PROVIDED MATERIAL
========

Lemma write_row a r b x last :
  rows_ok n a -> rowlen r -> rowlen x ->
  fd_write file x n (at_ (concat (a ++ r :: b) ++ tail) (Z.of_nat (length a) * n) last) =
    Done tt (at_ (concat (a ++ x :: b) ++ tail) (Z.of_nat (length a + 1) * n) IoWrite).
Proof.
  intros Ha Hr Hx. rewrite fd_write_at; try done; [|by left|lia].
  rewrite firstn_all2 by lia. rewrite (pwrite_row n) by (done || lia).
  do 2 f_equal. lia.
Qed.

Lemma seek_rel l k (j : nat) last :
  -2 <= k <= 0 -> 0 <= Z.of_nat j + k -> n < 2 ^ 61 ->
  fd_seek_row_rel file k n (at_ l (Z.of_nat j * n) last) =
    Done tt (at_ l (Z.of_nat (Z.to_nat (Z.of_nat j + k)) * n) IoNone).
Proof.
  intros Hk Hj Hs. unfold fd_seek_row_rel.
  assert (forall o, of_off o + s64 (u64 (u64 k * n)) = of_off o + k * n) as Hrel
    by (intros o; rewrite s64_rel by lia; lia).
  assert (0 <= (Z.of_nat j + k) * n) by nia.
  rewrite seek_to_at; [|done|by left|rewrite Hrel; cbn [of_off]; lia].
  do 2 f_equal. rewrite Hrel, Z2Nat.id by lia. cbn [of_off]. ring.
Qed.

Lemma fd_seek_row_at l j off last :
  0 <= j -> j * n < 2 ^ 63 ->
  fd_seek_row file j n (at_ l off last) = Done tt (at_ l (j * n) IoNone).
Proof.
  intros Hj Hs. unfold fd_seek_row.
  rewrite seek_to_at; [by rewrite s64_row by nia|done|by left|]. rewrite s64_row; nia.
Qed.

========

EXERCISE AIM
Restate word for word the entries above, starting at the line with "rows_ok n a -> rowlen r -> rowlen x ->" and ending at the line with "assert (0 <= (Z.of_nat j + k) * n) by nia.", inclusive, and no others.

RESPONSE FOR THIS EXERCISE
  rows_ok n a -> rowlen r -> rowlen x ->
  fd_write file x n (at_ (concat (a ++ r :: b) ++ tail) (Z.of_nat (length a) * n) last) =
    Done tt (at_ (concat (a ++ x :: b) ++ tail) (Z.of_nat (length a + 1) * n) IoWrite).
Proof.
  intros Ha Hr Hx. rewrite fd_write_at; try done; [|by left|lia].
  rewrite firstn_all2 by lia. rewrite (pwrite_row n) by (done || lia).
  do 2 f_equal. lia.
Qed.

Lemma seek_rel l k (j : nat) last :
  -2 <= k <= 0 -> 0 <= Z.of_nat j + k -> n < 2 ^ 61 ->
  fd_seek_row_rel file k n (at_ l (Z.of_nat j * n) last) =
    Done tt (at_ l (Z.of_nat (Z.to_nat (Z.of_nat j + k)) * n) IoNone).
Proof.
  intros Hk Hj Hs. unfold fd_seek_row_rel.
  assert (forall o, of_off o + s64 (u64 (u64 k * n)) = of_off o + k * n) as Hrel
    by (intros o; rewrite s64_rel by lia; lia).
  assert (0 <= (Z.of_nat j + k) * n) by nia.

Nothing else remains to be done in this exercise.